The film basically allows you to snicker along with Caine as he savors the meaning of the phrase “revenge is a dish best served cold.”
I’m writing this because I watched this trailer a while ago and went “what the?…this isn’t some dippy, feel-good comedy for morons…it’s about the satisfaction of giving bad people a taste of their own medicine.” The trailer is so full of shit that it reminded me of that online Shining trailer from 10 or 12 years ago that tried to sell Stanley Kubrick‘s 1980 horror film as a heartwarming family comedy.

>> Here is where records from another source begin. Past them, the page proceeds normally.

(* ===== verification/Manifest.v ===== *)
(** * Manifest records

    [och-store/src/manifest.rs], the values: the errors of the manifest store
    and their sanitized classification, the store format marker, the manifest
    record and its fixed 160-byte codec. *)

From Stdlib Require Import Strings.String.
From S2P Require Import Prelude Bytes Identity Wire Layout Crc Fields Registry Journal Generation Commit Retry RetryCodec.
From S2P Require Import Recovery Disk Active Segment SegmentWire.

(** ** Artifacts and bounds *)

Definition STORE_LOCK_FILE_NAME : list byte := list_byte_of_string "store-v1.lock".
Definition STORE_FORMAT_FILE_NAME : list byte := list_byte_of_string "store-format-v1.och".
Definition STORE_FORMAT_STAGING_FILE_NAME : list byte := list_byte_of_string "store-format-v1.staging".
Definition STORE_FORMAT_MAGIC : list byte := list_byte_of_string "OCHFMT01".
Definition STORE_FORMAT_VERSION : Z := 1.
Definition STORE_FORMAT_LEN : Z := 32.
Definition MANIFEST_SLOT_NAMES : list (list byte) :=
  list_byte_of_string <$> ["manifest-v1-slot-0.och"; "manifest-v1-slot-1.och"]%string.
Definition REGISTRY_SLOT_NAMES : list (list byte) :=
  list_byte_of_string <$> ["series-registry-v1-slot-0.och"; "series-registry-v1-slot-1.och"; "series-registry-v1-slot-2.och"]%string.
Definition RETRY_SLOT_NAMES : list (list byte) :=
  list_byte_of_string <$> ["retry-state-v1-slot-0.och"; "retry-state-v1-slot-1.och"; "retry-state-v1-slot-2.och"]%string.
Definition MANIFEST_STAGING_FILE_NAME : list byte := list_byte_of_string "manifest-v1.staging".
Definition REGISTRY_STAGING_FILE_NAME : list byte := list_byte_of_string "series-registry-v1.staging".
Definition RETRY_STAGING_FILE_NAME : list byte := list_byte_of_string "retry-state-v1.staging".
Definition CATALOG_SLOT_NAMES : list (list byte) :=
  list_byte_of_string <$> ["generation-catalog-v1-slot-0.och"; "generation-catalog-v1-slot-1.och"; "generation-catalog-v1-slot-2.och"]%string.
Definition GENERATION_CATALOG_STAGING_FILE_NAME : list byte := list_byte_of_string "generation-catalog-v1.staging".
Definition SEALED_JOURNAL_STAGING_FILE_NAME : list byte := list_byte_of_string "sealed-journal-v1.staging".
Definition ROTATION_INTENT_FILE_NAME : list byte := list_byte_of_string "journal-rotation-v1.intent".
Definition RECOVERY_STAGING_FILE_NAME : list byte := list_byte_of_string "recovery-state-v1.staging".
Definition MAX_PERSISTED_REGISTRY_SERIES : Z := 4096.
Definition MAX_PERSISTED_REGISTRY_REVISIONS : Z := 16384.
Definition MAX_REGISTRY_SNAPSHOT_BYTES : Z := 64 * 1024 * 1024.
Definition MANIFEST_MAGIC : list byte := list_byte_of_string "OCHMAN01".
Definition MANIFEST_VERSION : Z := 1.
Definition MANIFEST_LEN : Z := 160.

(** ** Errors *)

Inductive ManifestStoreError :=
| MseInvalidOptions | MseUnsupportedStoreFormat | MseAlreadyOpen | MseInvalidInventory | MseInvalidManifest
| MseInvalidRegistry | MseInvalidRetry | MseInvalidGeneration | MseGenerationCatalogFull | MseStoreMismatch
| MseHistoricalDeclarationMismatch | MseInterruptedPublication | MseFaulted | MseReopenRequired
| MseGenerationExhausted | MseModel (error : ModelError) | MseActive (error : ActiveJournalError)
| MseIo (evidence : ManifestIoEvidence) | MseStoragePressure (evidence : ManifestIoEvidence).

Inductive ManifestOpenClassification : Set :=
| OpenInvalidOptions | OpenUnsupportedFormat | OpenAlreadyOpen | OpenInvalidInventory | OpenCorruptAuthority
| OpenInterruptedPublication | OpenCapacity | OpenFaulted | OpenReopenRequired | OpenStoragePressure | OpenModel | OpenIo.

Definition open_classification (error : ManifestStoreError) : ManifestOpenClassification :=
  match error with
  | MseInvalidOptions => OpenInvalidOptions
  | MseUnsupportedStoreFormat => OpenUnsupportedFormat
  | MseAlreadyOpen | MseActive AlreadyOpen => OpenAlreadyOpen
  | MseInvalidInventory => OpenInvalidInventory
  | MseInterruptedPublication => OpenInterruptedPublication
  | MseGenerationCatalogFull | MseGenerationExhausted => OpenCapacity
  | MseFaulted | MseActive Faulted => OpenFaulted
  | MseReopenRequired | MseActive ReopenRequired => OpenReopenRequired
  | MseStoragePressure _ | MseActive (StoragePressure _) => OpenStoragePressure
  | MseModel _ => OpenModel
  | MseIo _ | MseActive (Io _) => OpenIo
  | MseInvalidManifest | MseInvalidRegistry | MseInvalidRetry | MseInvalidGeneration | MseStoreMismatch
  | MseHistoricalDeclarationMismatch | MseActive _ => OpenCorruptAuthority
  end.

From Owen Gleiberman‘s Entertainment Weekly review: “At the beginning of the exhilarating corporate satire A Shock to the System, the voice of Michael Caine comes on the sound track, soothing and seducing us as it has so many times before. That voice, with its halting cockney sparkle, its tones of ironic civility, is one of the most delicious sounds in movies, as unmistakable a comic signature as Chaplin’s bowlegged shuffle.
“Once again, Caine is playing a sneak, a rogue, and drawing the audience into a conspiracy with him-the way he did in Alfie (’66), the movie that made him a star, and then 20 years later in Hannah and Her Sisters. Only this time, his character is going to go farther — much farther.
“A Shock to the System is a black comedy played very, very close to the bone. Written by Andrew Klavan, and directed by the veteran independent filmmaker Jan Egleson, it’s a head-on satire of greed and power that’s also one of the most enticingly intimate portraits of American corporate life ever put on-screen.